英オックスフォード大学・ジョン-レッドクリフ病院(John Radcliffe Hospital)は8月末、70代男性の目の手術を行った。その手術は世界初となる、ロボットを用いたケースとなった。
手術を受けた男性が目に異常を感じたのは今年7月。視力を回復するためには、目のなかにある0.01mmサイズの膜を除去する必要があった。そこで治療スタッフは、アイントホーフェン工科大学から立ち上がったオランダ企業が開発したロボット「プリサイズ・サージカル・ロボット(Preceyes surgical robot)」を導入することを決定。実際に手術に使用した。
なおこれまで、手術のサポートにロボットが使用されたケースは少なくない。しかし、「目の内部でロボットを活用した手術は初めてだ」と、BBC放送をはじめとする海外メディアは報じている。
手術用ロボットアームは、人間の医師の手のように震えることがない。今回の手術に関しては、人間の手ではほぼ不可能だった手術を成功させたという。
手術を行ったオックスフォード大学のロバート・マクラーレン(Robert MacLaren)教授は、「眼球後部の手術は非常に高い正確性が必要(中略)小さな穴を通じて体内に入るロボットが(目を)傷つけず手術を成功させられるかどうかが課題だった」と説明している。
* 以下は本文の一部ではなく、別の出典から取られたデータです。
(* ===== verification/ExceptionWebhookSpec.v ===== *)
(** * What the admission of exceptions guarantees

    Windows collide for the webhook exactly when an instant is in both; and the
    exceptions that it has let in never leave open which override a plan runs
    with. *)
From S2P Require Import Prelude Monad GoString GoTime Windows Types Cluster Restore World Execution StateSamples.
From S2P Require Import PlanWebhook PlanWebhookSpec ExceptionWebhook.
From Stdlib Require Import Lia.

Local Open Scope Z_scope.

(** ** Minutes *)

Lemma hhmm_minutes s h m : hhmm_text s h m -> hhmmToMinutes s = h * 60 + m.
Proof.
  intros (hs & m1 & d1 & m2 & d2 & -> & H1 & H2 & -> & ? & ? & ? & Hh). unfold hhmmToMinutes.
  assert ((24 <=? h) || (60 <=? 10 * d1 + d2) = false) as Hr.
  { apply orb_false_iff. rewrite !Z.leb_gt. lia. }
  destruct Hh as [(a & -> & Ha)|(a & b & da & db & -> & Ha & Hb & ->)]; unfold parse_15_04.
  - change (String a "" ++ ?s)%string with (String a s). cbv beta iota zeta. rewrite Ha. cbn [mbind option_bind].
    change (digit_value ":") with (@None Z). cbn iota beta. rewrite H1. cbn [mbind option_bind].
    rewrite H2. cbn [mbind option_bind]. by rewrite Hr.
  - change (String a (String b "") ++ ?s)%string with (String a (String b s)). cbv beta iota zeta. rewrite Ha. cbn [mbind option_bind].
    rewrite Hb, H1. cbn [mbind option_bind]. rewrite H2. cbn [mbind option_bind]. by rewrite Hr.
Qed.

Lemma hhmm_bounds s h m : hhmm_text s h m -> 0 <= h * 60 + m < 1440.
Proof. intros (? & ? & ? & ? & ? & _ & _ & _ & -> & ? & ? & ? & _). lia. Qed.
(* ===== verification/ExceptionLifecycle.v ===== *)
(** * The lifecycle of schedule exceptions ([internal/provider/processor/scheduleexception])

    [LifecycleProcessor]: for each delivery of a plan, it brings the state of the
    plan's exceptions up to date and lists them in the status of the plan. *)
From S2P Require Import Prelude Monad GoString GoTime Types Cluster Restore World.
From Stdlib Require Import SpecFloat Lia.

Local Open Scope Z_scope.

Definition ExceptionFinalizerName : string := "hibernator.ardikabs.com/exception-finalizer".
Definition GroupVersion : string := "hibernator.ardikabs.com/v1alpha1".

(** ** References ([hibernateplan_types.go]) *)

Definition reference_equal (a b : ExceptionReference) : bool :=
  (ref_Name a =? ref_Name b)%string &&
  bool_decide (ref_Type a = ref_Type b) && bool_decide (ref_State a = ref_State b) &&
  Equal (ref_ValidFrom a) (ref_ValidFrom b) && Equal (ref_ValidUntil a) (ref_ValidUntil b) &&
  match ref_AppliedAt a, ref_AppliedAt b with
  | None, None => true
  | Some x, Some y => Equal x y
  | _, _ => false
  end.

Fixpoint ExceptionReferencesEqual (a b : list ExceptionReference) : bool :=
  match a, b with
  | [], [] => true
  | x :: a', y :: b' => reference_equal x y && ExceptionReferencesEqual a' b'
  | _, _ => false
  end.

(** ** State *)

(** The client of the processor, with the exceptions that are stored. *)
Class ExceptionClient := {
  Client : Type;
  ec_stored : Client -> string -> string -> option ScheduleException;
  ec_get (ns name : string) : Client -> (ApiError + ScheduleException) * Client;
  ec_get_plan (ns name : string) : Client -> (ApiError + HibernatePlan) * Client;
  ec_list (ns plan : string) : Client -> (ApiError + list ScheduleException) * Client;
  ec_patch (orig new : ScheduleException) : Client -> (ApiError + ScheduleException) * Client;
}.

(** Reads change nothing and answer what they were asked for.  A patch of the
    metadata of an exception, carried out or not, changes no state and no other
    exception; when it takes no finalizer away the exception stays; and it is
    answered with the exception as it is stored. *)
Class ClientLaws {HC : ExceptionClient} : Prop := {
  ec_get_stored ns name c : ec_stored (ec_get ns name c).2 = ec_stored c;
  ec_get_name ns name c e : (ec_get ns name c).1 = inr e -> se_Namespace e = ns /\ se_Name e = name;
  ec_get_plan_stored ns name c : ec_stored (ec_get_plan ns name c).2 = ec_stored c;
  ec_list_stored ns plan c : ec_stored (ec_list ns plan c).2 = ec_stored c;
  ec_patch_other orig new c ns name : (ns, name) <> (se_Namespace orig, se_Name orig) ->
    ec_stored (ec_patch orig new c).2 ns name = ec_stored c ns name;
  ec_patch_keeps orig new c o : se_Finalizers orig ⊆ se_Finalizers new ->
    ec_stored c (se_Namespace orig) (se_Name orig) = Some o ->
    exists o', ec_stored (ec_patch orig new c).2 (se_Namespace orig) (se_Name orig) = Some o' /\ se_State o' = se_State o;
  ec_patch_answer orig new c e : (ec_patch orig new c).1 = inr e ->
    se_Namespace e = se_Namespace orig /\ se_Name e = se_Name orig /\
    forall o, ec_stored c (se_Namespace orig) (se_Name orig) = Some o -> se_State e = se_State o;
}.

(** Status updates that are queued, for an exception and for a plan. *)
Record ExceptionUpdate := mkExceptionUpdate {
  xu_Namespace : string;
  xu_Name : string;
  xu_Mutator : ScheduleException -> ScheduleException;
}.
Record PlanUpdate := mkPlanUpdate {
  pu_Namespace : string;
  pu_Name : string;
  pu_Mutator : HibernatePlan -> HibernatePlan;
}.

(** What is sent on the error channel. *)
Inductive LifecycleError :=
| ErrListExceptions (e : ApiError)
| ErrAddFinalizer (e : ApiError)
| ErrPlanLabel (e : ApiError)
| ErrRefetch (e : ApiError)
| ErrRemoveFinalizer (e : ApiError).

Section lifecycle.
Context {HC : ExceptionClient}.

Record Life := mkLife {
  lf_client : Client;
  lf_now : time;
  lf_exceptions : list ExceptionUpdate;
  lf_plans : list PlanUpdate;
  lf_errors : list LifecycleError;
}.

Definition set_lf_client (v : Client) (s : Life) : Life :=
  mkLife v (lf_now s) (lf_exceptions s) (lf_plans s) (lf_errors s).
Definition set_lf_exceptions (v : list ExceptionUpdate) (s : Life) : Life :=
  mkLife (lf_client s) (lf_now s) v (lf_plans s) (lf_errors s).
Definition set_lf_plans (v : list PlanUpdate) (s : Life) : Life :=
  mkLife (lf_client s) (lf_now s) (lf_exceptions s) v (lf_errors s).
Definition set_lf_errors (v : list LifecycleError) (s : Life) : Life :=
  mkLife (lf_client s) (lf_now s) (lf_exceptions s) (lf_plans s) v.

Definition LM (A : Type) : Type := ST Life Empty_set A.

Definition request {A} (f : Client -> (ApiError + A) * Client) : LM (ApiError + A) := fun s =>
  let '(r, c) := f (lf_client s) in (Ok r, set_lf_client c s).

(** [errChan <- ...]. *)
Definition report (e : LifecycleError) : LM unit := st_modify (fun s => set_lf_errors (lf_errors s ++ [e]) s).

(** [Send]: the update is queued under its key, and the object in memory changes at
    once. *)
Definition send_exception (ns name : string) (f : ScheduleException -> ScheduleException) (exception : ScheduleException)
  : LM ScheduleException :=
  do! st_modify (fun s => set_lf_exceptions (lf_exceptions s ++ [mkExceptionUpdate ns name f]) s) in
  st_ret (f exception).
Definition send_plan (ns name : string) (f : HibernatePlan -> HibernatePlan) : LM unit :=
  st_modify (fun s => set_lf_plans (lf_plans s ++ [mkPlanUpdate ns name f]) s).

(** [p.Patch(ctx, exception, MergeFrom(orig))] after a change in memory: the answer
    replaces the object, which keeps the change when the request fails. *)
Definition patch_exception (f : ScheduleException -> ScheduleException) (exception : ScheduleException)
  : LM (option ApiError * ScheduleException) :=
  let! r := request (ec_patch exception (f exception)) in
  st_ret match r with inl e => (Some e, f exception) | inr answer => (None, answer) end.

(** ** One exception *)

Definition computeDesiredState (now : time) (exception : ScheduleException) : ExceptionState :=
  if Before now (se_ValidFrom exception) then ExceptionStatePending
  else if negb (IsZero (se_ValidUntil exception)) && After now (se_ValidUntil exception) then ExceptionStateExpired
  else ExceptionStateActive.

(** The mutator of [transitionState]. *)
Definition enter_state (desiredState : ExceptionState) (now : time) (e : ScheduleException) : ScheduleException :=
  let e := set_se_State desiredState e in
  match desiredState with
  | ExceptionStatePending =>
      set_se_Message "Exception pending" (set_se_DetachedAt None (set_se_ExpiredAt None (set_se_AppliedAt None e)))
  | ExceptionStateActive =>
      set_se_Message "Exception activated" (set_se_DetachedAt None (set_se_ExpiredAt None (set_se_AppliedAt (Some now) e)))
  | ExceptionStateExpired =>
      set_se_Message "Exception expired" (set_se_DetachedAt None (set_se_AppliedAt None (set_se_ExpiredAt (Some now) e)))
  | _ => e
  end.

Definition transitionState (ns name : string) (desiredState : ExceptionState) (now : time) (exception : ScheduleException)
  : LM ScheduleException :=
  send_exception ns name (enter_state desiredState now) exception.

(** The remaining time, in days or in hours. *)
Definition format_remaining (prefix soon : string) (remaining : Z) : string :=
  let days := float64_trunc (SFdiv 53 1024 (Hours remaining) (float64_of 24)) in
  if 0 <? days then (prefix ++ sprint_d days ++ " days")%string
  else
    let hours := float64_trunc (Hours remaining) in
    if 0 <? hours then (prefix ++ sprint_d hours ++ " hours")%string else soon.

Definition formatPendingMessage (now : time) (exception : ScheduleException) : string :=
  if IsZero (se_ValidFrom exception) then "Exception pending"
  else format_remaining "Exception pending, activates in " "Exception pending, activates soon"
         (Sub (se_ValidFrom exception) now).

Definition formatActiveMessage (now : time) (exception : ScheduleException) : string :=
  if IsZero (se_ValidUntil exception) then "Exception active"
  else format_remaining "Exception active, expires in " "Exception active, expires soon"
         (Sub (se_ValidUntil exception) now).

(** [%q], of a name without characters to escape. *)
Definition quoted (s : string) : string := String "034" (s ++ String "034" EmptyString).

Definition detached_message (planName : string) : string :=
  ("Referenced plan " ++ quoted planName ++ " no longer exists; exception is detached")%string.

Definition exception_message (now : time) (exception : ScheduleException) : string :=
  match se_State exception with
  | ExceptionStatePending => formatPendingMessage now exception
  | ExceptionStateActive => formatActiveMessage now exception
  | ExceptionStateExpired => "Exception expired"
  | ExceptionStateDetached => detached_message (se_PlanRef exception)
  | ExceptionStateOther s => ("Exception state: " ++ s)%string
  end.

Definition updateMessage (ns name : string) (now : time) (exception : ScheduleException) : LM ScheduleException :=
  let newMessage := exception_message now exception in
  if (se_Message exception =? newMessage)%string then st_ret exception
  else send_exception ns name (set_se_Message newMessage) exception.

Definition contains_finalizer (exception : ScheduleException) : bool :=
  bool_decide (ExceptionFinalizerName ∈ se_Finalizers exception).
Definition with_finalizer (e : ScheduleException) : ScheduleException :=
  set_se_Finalizers (se_Finalizers e ++ [ExceptionFinalizerName]) e.
Definition without_finalizer (e : ScheduleException) : ScheduleException :=
  set_se_Finalizers (filter (fun f => f <> ExceptionFinalizerName) (se_Finalizers e)) e.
「普通、手で行う手術だと網膜を傷つけ、出血の危険がある(中略)ロボットを使うと、きれいに膜を除去することができる」(マクラーレン教授)
手術が成功した男性は、その後、視力が回復。ロボットがはじめて手術を成功させた事例が、自分自身であるという点について喜んでいるようだ。今後、この男性以外にも12名の患者が、ロボットを使った手術を受ける予定だという。